Immunologically related multimeric forms of 30-40 kDa peptides associated with lung surfactant in various mammalian species.

A comparative study of lung surfactant associated proteins was undertaken to determine which mammalian species would best serve as models for investigating alterations of the human lung surfactant system. Sodium dodecyl sulfate-polyacrylamide gel electrophoresis of purified surfactants in the presence of dithiothreitol revealed that surfactant invariably contains at least one peptide with molecular weight of 30 000-40 000. In the absence of disulfide reducing agents, the above peptides were in the form of high-molecular-weight proteins (greater than 400 kDa) in primates and cat, whereas in dog, rat and rabbit, the protein was a 72 kDa dimer. The 30-40 kDa peptide subunits were isolated from human, rat and dog surfactants and found to contain four or five residues of hydroxyproline. Antisera to either the human 34 kDa peptide or high-molecular-weight proteins reacted with the high-molecular-weight bands, the 34 kDa subunit and at least six intermediate disulfide-linked forms separated from purified human surfactant by electrophoresis under nonreducing conditions. Following electrophoresis in the presence of dithiothreitol, both antisera detected the 34 kDa peptide as well as other peptides ranging in molecular weight from 23 000 to 160 000. The isolated 34 kDa peptide readily reaggregated into disulfide-linked forms including 68 and 100 kDa complexes which were not reduced by 40 mM dithiothreitol. We conclude that the 34 kDa surfactant-associated peptide forms a complex system of monomeric and multimeric proteins, which varies among the species and could conceivably vary in distribution during lung development or disease.

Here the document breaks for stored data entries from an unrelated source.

(* ===== verification/MetaRestore.v ===== *)
(** * A shard that is checkpointed and restored goes on as it was ([src/meta/])

    The shard's refinement, its types and the checkpoint image together: after any calls, a
    checkpoint and a restore into a new shard, the new shard answers any further calls as the
    specification that the old one had reached, but for the fragments. *)
From S2P Require Import Prelude Memory MetaTypes MetaShard MetaCheckpoint MetaTyping.
From stdpp Require Import options.

(** What a restored entry denotes: everything but its fragments. *)
Definition restored (v : manifest_value) : manifest_value :=
  MValue (mv_size v) (mv_checksum v) (mv_write_sequence v) (mv_datacenter_id v) 0 None.

Definition shard_op_typed (op : shard_op) : Prop := match op with OpInsert m => manifest_typed m | _ => True end.

Section restore.
Context {O : AllocOracle}.

Lemma create_typed id parent name : fits 64 id → yields (meta_shard_create id parent name) (from_option (shard_typed_by (fits 64)) True).
Proof.
  intros Hid. unfold meta_shard_create. apply yields_skip. intros []; simpl; [|by apply yields_ret].
  apply yields_skip. intros []; simpl; [|by apply yields_ret]. apply yields_ret. by split_and!.
Qed.

Lemma shard_step_typed op sh : shard_op_typed op → from_option (shard_typed_by (fits 64)) True sh →
  yields (shard_step op sh) (λ r, from_option (shard_typed_by (fits 64)) True r.2).
Proof.
  intros Hop Hsh. destruct op as [m|b k|b k]; cbn [shard_step].
  - eapply yields_bind; [by apply (insert_typed (id_ok := fits 64))|]. intros [rc sh'] Hsh'. by apply yields_ret.
  - intros h r h' Hr. destruct (meta_shard_lookup _ _ _ _) as [rc out]. by injection Hr as <- _.
  - eapply yields_bind; [by apply (delete_typed (id_ok := fits 64))|]. intros [rc sh'] Hsh'. by apply yields_ret.
Qed.

Lemma shard_run_typed ops : ∀ sh, Forall shard_op_typed ops → from_option (shard_typed_by (fits 64)) True sh →
  yields (shard_run ops sh) (λ r, from_option (shard_typed_by (fits 64)) True r.2).
Proof.
  induction ops as [|op ops IH]; intros sh Hops Hsh; cbn [shard_run]; [by apply yields_ret|].
  apply Forall_cons in Hops as [Hop Hops].
  eapply yields_bind; [by apply shard_step_typed|]. intros [r sh1] Hsh1.
  eapply yields_bind; [by apply IH|]. intros [rs sh2] Hsh2. by apply yields_ret.
Qed.

(** An entry takes at least 26 bytes. *)
Lemma checkpoint_size_count sh : (26 * entry_count sh ≤ checkpoint_size sh)%Z.
Proof.
  unfold checkpoint_size, entry_count. induction (sh_entries sh) as [|m l IH]; cbn [foldr length]; [lia|].
  assert (26 ≤ entry_size m)%Z by (unfold entry_size; lia). lia.
Qed.

(** What is read into an empty shard is what was written, but for the fragments. *)
Lemma restored_map ext a sh h : shard_wf ext sh h → shard_rel a sh h →
  store_all ext (checkpointed <$> sh_entries sh) ∅ = restored <$> a.
Proof.
  intros Hwf Hrel. apply map_eq. intros k. rewrite store_all_checkpointed by apply (wf_keys _ _ _ Hwf).
  rewrite lookup_fmap, (Hrel k). by destruct (assoc_get _ _ _).
Qed.
End restore.

(** C16. Checkpoint and restore: after any calls on a shard, when its image fits the buffer, a
    checkpoint can be written and read into a new shard, and the new shard answers any
    further calls exactly as the specification does from the map that the first calls left,
    each object without its fragments. *)
Theorem checkpoint_recovers `{O : AllocOracle} ext ops ops' id parent name id' parent' name' sequence g h :
  (∀ n, alloc_ok n = true) → globals_wf g → mem_wf h → ext ⊆ mem_cells h → fits 64 id →
  Forall (op_valid ext) ops → Forall shard_op_typed ops → Forall (op_valid ext) ops' →
  (Z.of_nat (length ops) < 2 ^ 30)%Z → (Z.of_nat (length ops') < 2 ^ 29)%Z →
  let '(rs, a) := spec_run ext ops ∅ in
  ∃ sh0 h0 sh h1, meta_shard_create id parent name h = Some (Some sh0, h0) ∧
    shard_run ops (Some sh0) h0 = Some ((rs, Some sh), h1) ∧
    ((checkpoint_size sh ≤ CHECKPOINT_BUFFER_SIZE)%Z →
     ∃ blob g' sh2 h2 sh3 h3 sh4 h4,
       meta_checkpoint_write (Some sh) sequence true g = Some (checkpoint_size sh, Some blob, g') ∧
       meta_shard_create id' parent' name' h1 = Some (Some sh2, h2) ∧
       meta_checkpoint_read (Some sh2) blob g' h2 = Some ((0%Z, Some sh3), h3) ∧
       shard_run ops' (Some sh3) h3 = Some (((spec_run ext ops' (restored <$> a)).1, Some sh4), h4) ∧
       shard_rel (spec_run ext ops' (restored <$> a)).2 sh4 h4 ∧ shard_wf ext sh4 h4).
Proof.
  intros Hok Hg Hwf Hext Hid Hops Htyped Hops' Hlen Hlen'. destruct (spec_run ext ops ∅) as [rs a] eqn:Hspec.
  destruct (create_rel Hok ext id parent name h) as (sh0 & h0 & E0 & Hnil & Hwf0 & Hrel0); [done..|].
  destruct (shard_run_simulates Hok ext ops ∅ sh0 h0) as (sh & h1 & E1 & Hwf1 & Hrel1); [done..| |].
  { unfold entry_count. by rewrite Hnil. }
  rewrite Hspec in E1, Hrel1. simpl in E1, Hrel1. exists sh0, h0, sh, h1. split; [done|]. split; [done|]. intros Hfit.
  assert (Forall manifest_typed (sh_entries sh)) as Hall
    by apply (shard_run_typed ops (Some sh0) Htyped (create_typed id parent name Hid _ _ _ E0) _ _ _ E1).
  pose proof (checkpoint_size_count sh) as Hcount. unfold CHECKPOINT_BUFFER_SIZE in Hfit.
  destruct (create_rel Hok ext id' parent' name' h1) as (sh2 & h2 & E2 & Hnil2 & Hwf2 & Hrel2); [apply (wf_mem _ _ _ Hwf1)|apply (wf_ext _ _ _ Hwf1)|].
  assert (entry_count sh2 = 0%Z) as Hc2 by (unfold entry_count; by rewrite Hnil2).
  set (blob := u64 (g_checkpoint_id_counter g + 1)).
  destruct (write_then_read Hok ext sh sequence g ∅ sh2 h2 blob) as (blob' & g' & sh3 & h3 & E3 & E4 & Hwf3 & Hrel3 & Hc3); [done|unfold CHECKPOINT_BUFFER_SIZE; lia|done|lia|done|done|lia|].
  pose proof (restored_map ext a sh h1 Hwf1 Hrel1) as Hmap. rewrite Hmap in Hrel3.
  destruct (shard_run_simulates Hok ext ops' (restored <$> a) sh3 h3) as (sh4 & h4 & E5 & Hwf4 & Hrel4); [done..|lia|].
  assert (blob' = blob) as -> by (rewrite write_overlays in E3; cbn zeta in E3; case_decide; [by injection E3|done]).
  by exists blob, g', sh2, h2, sh3, h3, sh4, h4.
Qed.

(** ** A concrete restore *)

Lemma checkpoint_recovers_witness :
  ∃ sh h1 blob g' sh2 h2 sh3 h3 sh4 h4,
    shard_run (O := no_oom) [OpInsert example_object; OpInsert example_plain; OpDelete (cs "bucket") (cs "b.txt")]
      (Some (Shard 1 0 [] [] [] 0 [] 1024)) (Mem 3 example_cells) = Some (([RCode 0; RCode 0; RCode 0], Some sh), h1) ∧
    meta_checkpoint_write (Some sh) 12 true initial_globals = Some (checkpoint_size sh, Some blob, g') ∧
    meta_shard_create (O := no_oom) 2 1 None h1 = Some (Some sh2, h2) ∧
    meta_checkpoint_read (O := no_oom) (Some sh2) blob g' h2 = Some ((0%Z, Some sh3), h3) ∧
    shard_run (O := no_oom) [OpLookup (cs "bucket") (cs "a.txt"); OpLookup (cs "bucket") (cs "b.txt")] (Some sh3) h3 =
      Some (([RFound 0 (Some (MValue 128 0 1 1 0 None)); RFound (-1) None], Some sh4), h4).
Proof.
  destruct (checkpoint_recovers (O := no_oom) example_cells
    [OpInsert example_object; OpInsert example_plain; OpDelete (cs "bucket") (cs "b.txt")]
    [OpLookup (cs "bucket") (cs "a.txt"); OpLookup (cs "bucket") (cs "b.txt")] 1 0 None 2 1 None 12 initial_globals example_heap)
    as (sh0 & h0 & sh & h1 & E0 & E1 & Hrest).
  - done.
  - apply initial_globals_wf.
  - by apply mem_wf_bool.
  - done.
  - done.
  - repeat constructor; eexists; split; reflexivity.
  - repeat constructor; by apply (bool_decide_unpack _).
  - repeat constructor.
  - done.
  - done.
  - injection E0 as <- <-. assert (checkpoint_size sh = 69%Z) as Hsize.
    { assert (from_option (λ r : list shard_result * option meta_shard * heap, checkpoint_size <$> r.1.2) None
        (Some ([RCode 0; RCode 0; RCode 0], Some sh, h1)) = Some 69%Z) as Heq by (rewrite <-E1; by vm_compute).
      by injection Heq. }
    destruct Hrest as (blob & g' & sh2 & h2 & sh3 & h3 & sh4 & h4 & E2 & E3 & E4 & E5 & _); [rewrite Hsize; by vm_compute|].
    exists sh, h1, blob, g', sh2, h2, sh3, h3, sh4, h4. split; [exact E1|]. split; [exact E2|]. split; [exact E3|]. split; [exact E4|].
    rewrite E5. by vm_compute.
Defined.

Lysozyme is an ozone-sensitive component of alveolar type II cell lamellar bodies

Exposure of rats to 3 ppm ozone for up to 8 h results in significant changes in lamellar bodies, the surfactant storing organelles of type II cells. We have previously shown that a 14 kDa lamellar body protein is decreased as early as 4 h after the onset of ozone exposure. We have isolated this ozone-sensitive protein from rat lung lamellar bodies and identified it as lysozyme by immunochemical methods, as well as by its amino acid composition, N-terminal amino acid sequence and bacteriolytic activity. Reduced lysozyme activity in isolated lamellar bodies is detected as early as 4 h after the start of ozone exposure. Following an 8 h ozone exposure, the activity does not return to control levels for at least 48 h. Lamellar body lysozyme is expected to be secreted with surfactant phospholipids, thereby contributing to the antimicrobial defense of the alveolar lining layer. The acute lysozyme deficiency seen in ozone-induced oxidant injury may reduce the resistance of the lung to infection.